Cebula Zone. The Average Everyday Adventures of Samantha Browne


Siedzisz wieczorem przed kąpjutrem i po godzinie przeglądania Netfliksa wreszcie decydujesz, że dziś obejrzysz serial, który widziałaś już piętnaście razy, tak że niektóre sceny tkwią wyryte na wieki w twojej pamięci i recytujesz kolejne kwestie razem z bohaterami. Herbata zaparzona, kocyk przyszykowany, egzaminy zdane, kwestie dnia codziennego odpukane i ty już się postarałaś, ażeby na horyzoncie nie majaczyło żadne widmo spotkania towarzyskiego. Za chwilę zasiądziesz do zasłużonego quality time, symfonii słodkiego nicnierobienia, tego mistycznego self-care z książek o kochaniu samej siebie, który należy ci się po zmaganiach z życiem. Tylko jeszcze przygotujesz przekąski!

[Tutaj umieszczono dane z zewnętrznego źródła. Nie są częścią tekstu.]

(** ** Steps *)

Inductive PoolOp :=
| OpGiveBack (target : Target) (conn : nat) (now : Z)
| OpWrap (target : Target)
| OpBodyDone (target : Target)
| OpEvict (order : gmap Target Host → list (Target * Host)).
Definition pool_op (self : Pool) (resets : Z) (op : PoolOp) : Pool :=
  match op with
  | OpGiveBack target conn now => give_back self resets target conn now
  | OpWrap target => wrap_active self resets target
  | OpBodyDone target => body_done self target
  | OpEvict order => evict_one self resets order
  end.

Inductive CheckoutEvent :=
| CkCall (target : Target) (fresh_only : bool)
| CkBegin (i : nat) (env : ConnEnv) (now at_ : Z)
| CkSlot (i : nat)
| CkReady (i : nat)
| CkLock (i : nat)
| CkTurn (i : nat) (env : ConnEnv) (now at_ : Z)
| CkTryPermit (i : nat)
| CkPermit (i : nat)
| CkExhausted (i : nat)
| CkTrySlot (i : nat)
| CkSecured (i : nat) (is_h2 : result bool UpstreamError)
| CkStarted (i : nat) (started : result unit UpstreamError)
| CkTimeout (i : nat)
| CkRecord (i : nat)
| CkCancel (i : nat)
| CkConnEnds (k : nat)
| CkPool (op : PoolOp)
| CkReap (env : ConnEnv) (now : Z)
| CkReset.
Lemma wake_all_lookup (tasks : list (option SpawnedTask)) i : wake_all tasks !! i = option_map woken <$> tasks !! i.
Proof. apply list_lookup_fmap. Qed.
Lemma server_step_inv self ev self' : server_inv self → server_step self ev = Some self' → server_inv self'.
Proof.
  intros [Ht Hp He] Hst. destruct ev as [ok now|now| |i finished|i|i|now]; cbn in Hst.
  - unfold accepted in Hst. destruct (sv_phase self) eqn:Hph; try done. destruct ok; cbn in Hst; injection Hst as <-; split; cbn; try done.
    + intros i t. by apply spawn_ok.
    + unfold sat_add32, U32_MAX in *. lia.
  - unfold backed_off in Hst. destruct (sv_phase self) eqn:Hph; try done. case_match; [|done]. injection Hst as <-. by split.
  - unfold shut_down in Hst. destruct (sv_phase self) eqn:Hph; try done; injection Hst as <-; split; try done; cbn [stop sv_tasks sv_channel].
    all: intros i t; rewrite wake_all_lookup; destruct (sv_tasks self !! i) as [[t0|]|] eqn:Hi; try done; cbn;
      intros [= <-]; split; [done|]; intros seen Hseen; cbn in *; destruct (Ht _ _ Hi) as [_ Hs]; destruct (Hs seen Hseen); lia.
  - unfold poll_task in Hst. destruct (sv_tasks self !! i) as [[t0|]|] eqn:Hi; try done. injection Hst as <-. split; cbn; try done.
    intros j t. apply insert_ok; [done|]. intros t' Hpoll. destruct (Ht _ _ Hi) as [_ Hs].
    destruct (ch_closed (sv_channel self)) eqn:Hc; [by rewrite task_poll_closed in Hpoll|].
    destruct (sv_phase self); [by eapply task_poll_ok; try done; apply Hp..|done].
  - unfold wake_task in Hst. destruct (sv_tasks self !! i) as [[t0|]|] eqn:Hi; try done. injection Hst as <-. split; cbn; try done.
    intros j t. apply insert_ok; [done|]. intros t' [= <-]. destruct (Ht _ _ Hi) as [_ Hs]. by split.
  - unfold spawn_from in Hst. destruct (sv_tasks self !! i) as [[t0|]|] eqn:Hi; try done. injection Hst as <-. split; cbn; try done.
    intros j t. by apply spawn_ok.
  - unfold reaper_tick in Hst. destruct (sv_tasks self !! 0%nat) as [[t0|]|] eqn:Hi; try done. case_match; [|done]. injection Hst as <-. by split.
Qed.
Lemma server_reach_inv options now self : server_reach options now self → server_inv self.
Proof.
  induction 1 as [|self ev self' _ IH Hst]; [|by eapply server_step_inv].
  split; cbn; [|done|unfold U32_MAX; lia]. intros i t. by apply (spawn_ok shutdown_channel []).
Qed.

Przetrząsasz jedną szafę, drugą, trzecią - byłaś pewna, że masz gdzieś zachomikowane swoje ostatnie batony albo chipsy. Czyżbyś przekalkulowała zapasy nad zwiechy samopoczucia? Patrzysz na zegarek - późno, a market znajduje się pół godziny drogi od domu, nie ma co ryzykować (nie)prawdopodobnego noża w trzewiach dla paczki chrupek. Ale przecież możesz iść do przydomowego monopolowego. I spotkać się z panią Jadzią zza lady, która lubi podyskutować o pogodzie z każdym klientem. Może wpadnie jeszcze Seba z kolegami po wieczorne piwko, a ci zawsze - oj, zawsze - mają coś fascynującego do powiedzenia, z czym absolutnie muszą się podzielić z przypadkowo poznaną osobą w sklepie. Oczy otwierają się szerzej, a puls przyśpiesza na myśl o tych trzydziestu sekundach spędzonych w towarzystwie głośnych nieznajomych posiadających piątego dana w pogaduszkach; sztuce, której nigdy nie posiadłaś, a z którą zmierzenie się napawa cię przerażeniem większym niż następny ciemny korytarz w Outlast. Cała błogość wieczora idzie w zapomnienie, gdy ty bijesz się myślami: wypiąć pierś (czyt. zatopić twarz w przepaści kurtki najniżej jak się da, szyję naprostujesz później jakimś palem albo cuś) i na chwilę wyjąć z szafy swoje zardzewiałe skille socjalne czy obejrzeć Glee o suchym pys... znaczy, w zawieszeniu między głodem a niesytością, stanie na tyle irytującym, co wspomnienie tych wszystkich kokosanek, które oglądałaś dziś w piekarni, ale sobie odmówiłaś, bo stwierdziłaś „przecież jeszcze masz”, a trzeba opłacić bilet miesięczny.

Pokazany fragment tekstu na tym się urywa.